Human brains and rat brains have some strong similarities, so this may lead to a new understanding of human learning. For instance, researchers have long known that cramming right before a test generally doesn't help—the brain needs time to absorb the new knowledge. If the "running in reverse" pattern holds true in humans, then the best approach may be to take frequent breaks to allow our brains to review the material.
Hmm, I wonder if my boss will buy that? "I wasn't goofing off playing Solitaire! I was giving my brain a chance to replay my new knowledge!"

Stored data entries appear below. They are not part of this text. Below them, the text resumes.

Lemma idle_resize_step (a : actor) (s : system) (e : event) (s' : system) :
  idle_resize s -> step func cpu_count a s = Some (e, s') -> idle_resize s'.
Proof.
  unfold idle_resize.
  intros ((c & at_ & Hm & Hat) & Hin & p & Hp & Hall & H1 & Hroom) H.
  destruct a as [| i]; simpl in H.
  - unfold manager_step in H. rewrite Hm in H.
    destruct Hat as [-> | ->]; simpl in H.
    + inversion H; subst; clear H. simpl.
      split; [eauto|]. split; [assumption|]. exists p. auto.
    + assert ((0 <? SafeValue.value (active_workers (workpool s))) = true) as Hpos by lia.
      rewrite Hpos in H. inversion H; subst; clear H. simpl.
      split; [eauto|]. split; [assumption|]. exists p. auto.
  - pose proof (worker_step_frame func i s e s' H)
      as (Hm' & _ & _ & _ & _ & _ & _ & p' & w & at' & self' &
          Epool & Ew & Ealive & Estep & Ein & Eout & Eact & Epool').
    rewrite Hp in Epool. inversion Epool; subst p'; clear Epool.
    pose proof (forallb_lookup _ _ _ _ Hall Ew) as Hw.
    pose proof (filter_length_insert is_starting (procs p) i w (mkProc at' true) Ew) as Hf.
    assert (is_starting w = match pc w with WStart => true | _ => false end) as Hsw
      by (unfold is_starting; rewrite Ealive; reflexivity).
    rewrite Hsw in Hf. clear Hsw.
    unfold starting_or_waiting in Hw. rewrite Ealive in Hw. simpl in Hw.
    rewrite Hm', Ein, Eact, Epool'.
    destruct (pc w) eqn:Epc; try discriminate; simpl in Estep.
    + (* a worker starts *)
      inversion Estep; subst; clear Estep.
      change (is_starting (mkProc WGet true)) with false in Hf. simpl in *.
      split; [eauto|]. split; [assumption|].
      eexists. split; [reflexivity|]. simpl.
      split; [apply forallb_insert; [assumption | reflexivity]|].
      assert (c_int (SafeValue.val (active_workers (workpool s)) + 1) =
              SafeValue.val (active_workers (workpool s)) + 1) as ->.
      { apply c_int_id. unfold SafeValue.value, INT_MIN, INT_MAX in *. lia. }
      unfold SafeValue.value in *. lia.
    + (* a worker waits at its pull: the queue is empty *)
      rewrite Hin in Estep. discriminate.
Qed.

(** X7.  [updateCoreNumber] never returns when it is called on a pool
    whose job queue is empty and whose started workers wait for a job: a
    worker tests the stop flag only after a job, so the worker that waits
    never leaves and the counter of active workers stays above 0.  The
    caller stays before the teardown in every run, whatever the workers
    that have still to start do. *)
Theorem updateCoreNumber_never_returns_on_an_idle_pool
    (s : system) (sched : list actor) (tr : list (actor * event)) (s' : system) :
  idle_resize s ->
  run func cpu_count sched s = Some (tr, s') ->
  idle_resize s' /\
  (exists c at_, mpc s' = MUpdateCoreNumber c at_ /\ (at_ = UpdSetKill \/ at_ = UpdWait)) /\
  1 <= SafeValue.value (active_workers (workpool s')) /\
  Forall (fun ae => snd ae <> EvTeardown) tr.
Proof.
  intros Hidle Hrun.
  assert (idle_resize s' /\ Forall (fun ae => snd ae <> EvTeardown) tr) as [H1 H2].
  { eapply (run_trace_preserves func cpu_count idle_resize
              (fun ae => snd ae <> EvTeardown)); [| eassumption | eassumption].
    intros a s1 e s2 Hi Hstep. split; [eapply idle_resize_step; eassumption|].
    simpl. destruct Hi as ((c & at_ & Hm & Hat) & Hin & p & Hp & Hall & Hpos & Hroom).
    destruct a as [| i]; simpl in Hstep.
    - unfold manager_step in Hstep. rewrite Hm in Hstep.
      assert ((0 <? SafeValue.value (active_workers (workpool s1))) = true) as Hz by lia.
      destruct Hat as [-> | ->]; simpl in Hstep; try rewrite Hz in Hstep;
        inversion Hstep; discriminate.
    - pose proof (worker_step_frame func i s1 e s2 Hstep)
        as (_ & _ & _ & _ & _ & _ & _ & p' & w & at' & self' &
            _ & _ & _ & Estep & _).
      destruct (pc w); simpl in Estep; break_step Estep; inversion Estep; discriminate. }
  split; [assumption|]. split; [|split; [|assumption]].
  - apply H1.
  - destruct H1 as (_ & _ & p & _ & _ & H & _). assumption.
Qed.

This little fellow, the Preble's meadow jumping mouse (Zapus hudsonius preblei) is causing quite a stir. Almost a year ago, Interior Secretary Gale Norton suggested removing the bouncing rodent from the endangered species list. She based her suggestion on a study done by a biologist hired by Norton's department that showed there was no genetic difference between the Preble's meadow jumping mouse and the much more common Bear Lodge meadow jumping mouse. However, in a recent United States Geological Survey report geneticists found that the mouse was, in fact, a distinct subspecies.
The Fish and Wildlife Service said the new study results raise significant questions about the previous study, and that it will convene a panel and study the mouse for at least six months before deciding on its status.
If the mouse were removed from the endangered species list a large section of Colorado and Wyoming, which is identified as critical habitat to be conserved for the recovery of the mouse, would be available for new development.
The Preble's meadow jumping mouse is capable of jumping 18 inches into the air and can change direction in mid jump. It can leap distances up to three feet, and also can swim. The mice are hibernating now, but when they wake up I'm sure this will be a huge relief.